Von Hippel-Lindau (VHL) disease is an autosomal dominant inherited condition with a predisposition to the development of a variety of tumors including pheochromocytomas. A number of cancer surveillance protocols for patients with VHL have been developed, all of which are based on expert opinion. We report a case of two brothers with a strong family history of VHL type 2 due to a pathogenic germline VHL variant, specifically, a surface missense substitution, with a rapidly progressive clinical course that both presented with a large adrenal mass. Both brothers presented with large pheochromocytomas, the earliest presentation being at age 7, despite routine screening. The rapid progression and early presentation of these patients raises an important discussion around the commonly used surveillance protocols for pheochromocytoma in pediatric patients with VHL and missense mutations. We conclude that a more accelerated surveillance protocol may be adequate for VHL families with a high pheochromocytoma risk.
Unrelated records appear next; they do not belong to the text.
(** What the guard drops.  An [updatePosition] message whose payload is
    an object and whose latitude or longitude is not a number is dropped: the collections are left as they were and
    nothing is emitted, to the sender or to anyone. *)
Theorem updatePosition_not_numeric (st : Store number) (msg : PositionMsg number) :
  typeof (msg_latitude msg) <> "number" \/ typeof (msg_longitude msg) <> "number" ->
  run (updatePosition msg) st = (tt, st, []).
Proof.
  intros H. autounfold with routes.
  destruct (typeof (msg_latitude msg) =? "number") eqn:Hlat;
    destruct (typeof (msg_longitude msg) =? "number") eqn:Hlng;
    simpl; try reflexivity.
  apply String.eqb_eq in Hlat, Hlng. destruct H as [H|H]; contradiction.
Qed.

(** C8.  An [updatePosition] message with numeric latitude and
    longitude: when the user id resolves to a stored user, that user's
    latitude and longitude become those of the message and every
    connected socket, the sender among them, receives [positionsUpdate]
    with the user's id and name and the two coordinates; when it does
    not resolve, the collections are left as they were and nothing is
    emitted. *)
Theorem updatePosition_numeric (st : Store number) (conns : list SocketId)
    (sender : SocketId) (msg : PositionMsg number) :
  typeof (msg_latitude msg) = "number" ->
  typeof (msg_longitude msg) = "number" ->
  exists latitude longitude,
    msg_latitude msg = js_number latitude
    /\ msg_longitude msg = js_number longitude
    /\ (forall oid u,
          castObjectId (msg_userId msg) = Some oid ->
          find_user oid (users st) = Some u ->
          exists st',
            run (updatePosition msg) st =
              (tt, st',
               [io_emit (positionsUpdate (user_id u) (user_name u) latitude longitude)])
            /\ find_user oid (users st') = Some (set_position latitude longitude u)
            /\ user_latitude (set_position latitude longitude u) = latitude
            /\ user_longitude (set_position latitude longitude u) = longitude
            /\ markers st' = markers st
            /\ (forall s, In s conns ->
                  received conns s
                    [io_emit (positionsUpdate (user_id u) (user_name u) latitude longitude)] =
                  [positionsUpdate (user_id u) (user_name u) latitude longitude])
            /\ (In sender conns ->
                  received conns sender
                    [io_emit (positionsUpdate (user_id u) (user_name u) latitude longitude)] =
                  [positionsUpdate (user_id u) (user_name u) latitude longitude]))
    /\ ((castObjectId (msg_userId msg) = None
         \/ exists oid,
              castObjectId (msg_userId msg) = Some oid
              /\ find_user oid (users st) = None) ->
        run (updatePosition msg) st = (tt, st, [])).
Proof.
  destruct msg as [userId vlat vlng]. simpl. intros Hlat Hlng.
  destruct (typeof_number vlat Hlat) as [latitude ->].
  destruct (typeof_number vlng Hlng) as [longitude ->].
  exists latitude, longitude.
  split; [reflexivity|split; [reflexivity|split]].
  - intros oid u Hcast Hfind.
    exists (mkStore (update_user (set_position latitude longitude u) (users st))
                    (markers st)).
    split; [|split; [|split; [|split; [|split; [|split]]]]]; try reflexivity.
    + autounfold with routes; unfold try_catch, User_findByIdAndUpdate. simpl.
      rewrite Hcast. unfold bind, get_store, put_store, emit, ret. simpl.
      rewrite Hfind. reflexivity.
    + simpl. apply find_user_update with (u := u); [assumption|].
      simpl. now apply find_user_id with (l := users st).
    + intros s Hin. now apply received_io_emit.
    + intros Hin. now apply received_io_emit.
  - intros [Hcast | [oid [Hcast Hfind]]];
      autounfold with routes; unfold try_catch, User_findByIdAndUpdate;
      simpl; rewrite Hcast; unfold bind, get_store, throw, ret; simpl.
    + reflexivity.
    + rewrite Hfind. reflexivity.
Qed.
(** ** Frame reasoning: what a stage leaves alone

    [keeps R m] says that the world after [m], whether it returns or
    raises, is related to the world before by [R].  For a reflexive and
    transitive [R] it is enough to check the primitive effects. *)

Section Frame.

Variable R : world -> world -> Prop.
Context {R_preorder : PreOrder R}.

Let R_refl : forall w, R w w := fun w => reflexivity w.
Let R_trans : forall a b c, R a b -> R b c -> R a c :=
  fun a b c => @transitivity world R _ a b c.

Lemma keeps_ret {A} (a : A) : keeps R (ret a).
Proof. intros w. apply R_refl. Qed.

Lemma keeps_raise {A} (e : exn) : keeps R (@raise A e).
Proof. intros w. apply R_refl. Qed.

Lemma keeps_lift {A} (r : result A) : keeps R (lift r).
Proof. intros w. apply R_refl. Qed.

Lemma keeps_get_heap : keeps R get_heap.
Proof. intros w. apply R_refl. Qed.

Lemma keeps_assert b msg : keeps R (assert b msg).
Proof. destruct b; [apply keeps_ret | apply keeps_raise]. Qed.

Lemma keeps_bind {A B} (m : M A) (k : A -> M B) :
  keeps R m -> (forall a, keeps R (k a)) -> keeps R (bind m k).
Proof.
  intros Hm Hk w. unfold bind. specialize (Hm w).
  destruct (m w) as [[a | e] w1]; cbn in *.
  - apply R_trans with w1; [exact Hm | apply Hk].
  - exact Hm.
Qed.

Lemma keeps_mapM {A B} (f : A -> M B) (l : list A) :
  (forall x, keeps R (f x)) -> keeps R (mapM f l).
Proof.
  intros Hf. induction l as [| x l IH]; cbn [mapM].
  - apply keeps_ret.
  - apply keeps_bind; [apply Hf | intros y].
    apply keeps_bind; [exact IH | intros ys]. apply keeps_ret.
Qed.

Lemma keeps_foldM {A S} (f : S -> A -> M S) (l : list A) :
  (forall s x, keeps R (f s x)) -> forall s, keeps R (foldM f s l).
Proof.
  intros Hf. induction l as [| x l IH]; intros s; cbn [foldM].
  - apply keeps_ret.
  - apply keeps_bind; [apply Hf | intros s']. apply IH.
Qed.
Von Hippel-Lindau (VHL) 病是一种常染色体显性遗传病，易发生包括嗜铬细胞瘤在内的多种肿瘤。已经制定了许多针对 VHL 患者的癌症监测方案，所有这些方案均基于专家意见。我们报告了一例由于致病性种系 VHL 变异，特别是表面错义替换，具有强烈 2 型 VHL 家族史的兄弟的病例，其临床过程进展迅速，均表现为肾上腺肿块。尽管常规筛查，两兄弟都出现了大型嗜铬细胞瘤，最早出现在 7 岁。这些患者的快速进展和早期表现引发了围绕 VHL 和错义突变儿科患者嗜铬细胞瘤常用监测方案的重要讨论。我们得出结论，对于具有高嗜铬细胞瘤风险的 VHL 家庭，更快速的监测方案可能就足够了。